Exercise instructions: Output only the lines of the entries that follow, starting at the one with "A [&self] method" and running down to the one with "#[global] Instance Result_bind", both included and unchanged.

Records shown:

(* ===== verification/Fallible.v ===== *)
(** * Pure fallible computations and paths

    A [&self] method that returns [anyhow::Result] is a [Result string]: the [?]
    operator is the bind of its monad, [anyhow::ensure!] is [need], [ok_or_else]
    is [some_or] and [expect] is [must].  Also [std::path::Path] on Unix: its
    components and [starts_with]. *)
From S2P Require Import Prelude StdModel.

#[local] Open Scope N_scope.

Section ResultMonad.
Context {E : Type}.

#[global] Instance Result_ret : MRet (Result E) := λ A a, Ok a.

#[global] Instance Result_bind : MBind (Result E) := λ A B k m,
  match m with Ok a => k a | Err e => Err e | Panic => Panic end.

Definition need (b : bool) (e : E) : Result E unit := if b then Ok tt else Err e.

Definition some_or {A} (o : option A) (e : E) : Result E A :=
  match o with Some a => Ok a | None => Err e end.

Definition must {A} (o : option A) : Result E A :=
  match o with Some a => Ok a | None => Panic end.

(** [for x in l { body?; }] *)
Fixpoint each {A} (l : list A) (body : A → Result E unit) : Result E unit :=
  match l with
  | [] => Ok tt
  | x :: r => body x ;; each r body
  end.

Lemma bind_ok {A B} (m : Result E A) (k : A → Result E B) b :
  m ≫= k = Ok b ↔ ∃ a, m = Ok a ∧ k a = Ok b.
Proof. destruct m; cbn; naive_solver. Qed.

Lemma need_ok b e u : need b e = Ok u ↔ b = true.
Proof. destruct b, u; cbn; naive_solver. Qed.

Lemma some_or_ok {A} (o : option A) e a : some_or o e = Ok a ↔ o = Some a.
Proof. destruct o; cbn; naive_solver. Qed.

Lemma must_ok {A} (o : option A) a : must o = Ok a ↔ o = Some a.
Proof. destruct o; cbn; naive_solver. Qed.

Lemma each_ok {A} (l : list A) (body : A → Result E unit) u :
  each l body = Ok u ↔ Forall (λ x, body x = Ok tt) l.
Proof.
  destruct u. induction l as [|x r IH]; cbn [each]; [naive_solver|]. rewrite bind_ok, Forall_cons, <-IH.
  split; [intros ([] & ? & ?); done|intros [? ?]; by exists tt].
Qed.

(** A computation that cannot panic. *)
Definition calm {A} (m : Result E A) : Prop := m ≠ Panic.

Lemma calm_bind {A B} (m : Result E A) (k : A → Result E B) :
  calm m → (∀ a, m = Ok a → calm (k a)) → calm (m ≫= k).
Proof. unfold calm. destruct m; cbn; auto. Qed.

Lemma calm_need b e : calm (need b e).
Proof. by destruct b. Qed.

Lemma calm_some_or {A} (o : option A) e : calm (some_or o e).
Proof. by destruct o. Qed.

Lemma calm_ok {A} (a : A) : calm (Ok a).
Proof. done. Qed.

Lemma calm_err {A} e : calm (A := A) (Err e).
Proof. done. Qed.

Lemma calm_each {A} (l : list A) (body : A → Result E unit) : (∀ x, calm (body x)) → calm (each l body).
Proof. intros Hb. induction l; cbn; [done|]. by apply calm_bind. Qed.

End ResultMonad.

#[export] Hint Resolve calm_need calm_some_or calm_ok calm_err : aletheon.

(** Takes a successful computation in [H] apart, step by step. *)
Ltac inv_ok H :=
  lazymatch type of H with
  | (_ ≫= _) = Ok _ =>
      let a := fresh "a" in
      let H1 := fresh H in
      apply bind_ok in H as (a & H1 & H); inv_ok H1; inv_ok H
  | need _ _ = Ok _ => apply need_ok in H
  | some_or _ _ = Ok _ => apply some_or_ok in H
  | must _ = Ok _ => apply must_ok in H
  | each _ _ = Ok _ => apply each_ok in H
  | _ => idtac
  end.

(** Shows that the next check of a computation succeeds. *)
Ltac pass := apply bind_ok; exists tt; split; [apply need_ok|].

(** Turns the checks in the context into propositions. *)
Ltac checks := rewrite ?negb_true_iff, ?bool_decide_eq_true, ?bool_decide_eq_false in *.

(** Proves that a composed computation cannot panic. *)
Ltac solve_calm :=
  repeat first
    [ solve [auto with aletheon nocore] | apply calm_bind; [|intros ? ?] | apply calm_each; intros ?
    | case_match ].

(** ** Paths *)

Inductive Component :=
| RootDir
| CurDir
| ParentDir
| Normal (name : string).

#[global] Instance Component_eq_dec : EqDecision Component.
Proof. solve_decision. Defined.

Fixpoint split_slash (s : string) : list string :=
  match s with
  | "" => [""]
  | String c r =>
      if decide (c = Ascii.Ascii true true true true false true false false) then "" :: split_slash r
      else match split_slash r with
           | seg :: rest => String c seg :: rest
           | [] => [String c ""]
           end
  end.

(** A segment of a path: the empty ones and [.] are skipped. *)
Definition segment (s : string) : option Component :=
  if decide (s = "" ∨ s = ".") then None else Some (if decide (s = "..") then ParentDir else Normal s).

(** [Path::new(s).components()]: a leading [/] or [.] is kept. *)
Definition components (s : string) : list Component :=
  match split_slash s with
  | "" :: rest => (if decide (s = "") then [] else [RootDir]) ++ omap segment rest
  | "." :: rest => CurDir :: omap segment rest
  | segs => omap segment segs
  end.

(** [Path::starts_with] *)
Definition path_starts_with (s base : string) : bool := bool_decide (components base `prefix_of` components s).

(** ** Paths: equality and order

    [std::path::Path] compares paths by their components: [a//b] and [a/b] are
    the same path and differ as text.  The order is lexicographic on the
    components, which are ordered by kind and then by name. *)

(** ** Lexicographic order *)

Section Lex.
Context {A : Type} (R : relation A) `{!RelDecision R} `{!EqDecision A}.

Fixpoint lex (a b : list A) : Prop :=
  match a, b with
  | [], _ => True
  | _ :: _, [] => False
  | x :: a, y :: b => R x y ∧ (x = y → lex a b)
  end.

#[global] Instance lex_dec : RelDecision lex.
Proof.
  intros a. induction a as [|x a IH]; intros [|y b]; cbn; [left; done..|right; by intros []|].
  destruct (decide (R x y)); [|right; by intros []].
  destruct (decide (x = y)); [|left; by split].
  destruct (IH b); [left|right; naive_solver]. by split.
Defined.

Context `{!PreOrder R} `{!AntiSymm (=) R} `{!Total R}.

#[global] Instance lex_trans : Transitive lex.
Proof.
  intros a. induction a as [|x a IH]; intros [|y b] [|z c]; cbn; try done.
  intros [Hxy Hab] [Hyz Hbc]. split; [by etrans|]. intros ->.
  assert (z = y) as -> by by apply (anti_symm R). eauto.
Qed.

#[global] Instance lex_total : Total lex.
Proof.
  intros a. induction a as [|x a IH]; intros [|y b]; cbn; auto.
  destruct (decide (x = y)) as [->|Hne].
  { destruct (IH b); [left|right]; (split; [reflexivity|auto]). }
  destruct (total R x y); [left|right]; split; auto; intros; by subst.
Qed.

#[global] Instance lex_anti_symm : AntiSymm (=) lex.
Proof.
  intros a. induction a as [|x a IH]; intros [|y b]; cbn; try done.
  intros [Hxy Hab] [Hyx Hba]. assert (x = y) as -> by by apply (anti_symm R).
  f_equal. apply IH; auto.
Qed.

End Lex.

(** ** Components *)

Definition component_rank (c : Component) : N :=
  match c with RootDir => 0 | CurDir => 1 | ParentDir => 2 | Normal _ => 3 end.

Definition component_name (c : Component) : string := match c with Normal name => name | _ => "" end.

Definition component_le (a b : Component) : Prop :=
  component_rank a < component_rank b
  ∨ component_rank a = component_rank b ∧ String.le (component_name a) (component_name b).

#[global] Instance component_le_dec : RelDecision component_le.
Proof. intros a b. unfold component_le. apply _. Defined.

#[global] Instance component_le_pre : PreOrder component_le.
Proof.
  split.
  - intros a. right. split; [done|]. reflexivity.
  - intros a b c [?|[? ?]] [?|[? ?]]; [left; lia..|]. right. split; [lia|]. by etrans.
Qed.

#[global] Instance component_le_anti_symm : AntiSymm (=) component_le.
Proof.
  intros a b [?|[Hr Hab]] [?|[? Hba]]; [lia..|]. assert (component_name a = component_name b).
  { by apply (anti_symm String.le). }
  by destruct a, b; cbn in *; simplify_eq.
Qed.

#[global] Instance component_le_total : Total component_le.
Proof.
  intros a b. destruct (N.lt_trichotomy (component_rank a) (component_rank b)) as [?|[?|?]];
    [by left; left| |by right; left].
  destruct (total String.le (component_name a) (component_name b)); [left|right]; right; done.
Qed.

(** ** Paths *)

(** [PathBuf == PathBuf] and [Path::cmp] *)
Definition path_eqb (a b : string) : bool := bool_decide (components a = components b).

Definition path_le (a b : string) : Prop := lex component_le (components a) (components b).

#[global] Instance path_le_dec : RelDecision path_le.
Proof. intros a b. unfold path_le. apply _. Defined.

#[global] Instance path_le_trans : Transitive path_le.
Proof. intros a b c. unfold path_le. apply transitivity. Qed.

#[global] Instance path_le_total : Total path_le.
Proof. intros a b. unfold path_le. apply (total (lex component_le)). Qed.

Lemma path_le_antisymm a b : path_le a b → path_le b a → path_eqb a b = true.
Proof. intros. apply bool_decide_eq_true_2. by apply (anti_symm (lex component_le)). Qed.

Lemma path_eqb_refl a : path_eqb a a = true.
Proof. by apply bool_decide_eq_true_2. Qed.

(** [Vec::dedup] on paths: an element equal to the last one kept is dropped. *)
Fixpoint dedup_after (kept : string) (l : list string) : list string :=
  match l with
  | [] => []
  | x :: r => if path_eqb x kept then dedup_after kept r else x :: dedup_after x r
  end.

Definition dedup_paths (l : list string) : list string :=
  match l with [] => [] | x :: r => x :: dedup_after x r end.

(** Equality of vectors and of options of paths. *)
Fixpoint paths_eqb (a b : list string) : bool :=
  match a, b with
  | [], [] => true
  | x :: a, y :: b => path_eqb x y && paths_eqb a b
  | _, _ => false
  end.

Definition opt_path_eqb (a b : option string) : bool :=
  match a, b with Some a, Some b => path_eqb a b | None, None => true | _, _ => false end.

Task response:
    A [&self] method that returns [anyhow::Result] is a [Result string]: the [?]
    operator is the bind of its monad, [anyhow::ensure!] is [need], [ok_or_else]
    is [some_or] and [expect] is [must].  Also [std::path::Path] on Unix: its
    components and [starts_with]. *)
From S2P Require Import Prelude StdModel.

#[local] Open Scope N_scope.

Section ResultMonad.
Context {E : Type}.

#[global] Instance Result_ret : MRet (Result E) := λ A a, Ok a.

#[global] Instance Result_bind : MBind (Result E) := λ A B k m,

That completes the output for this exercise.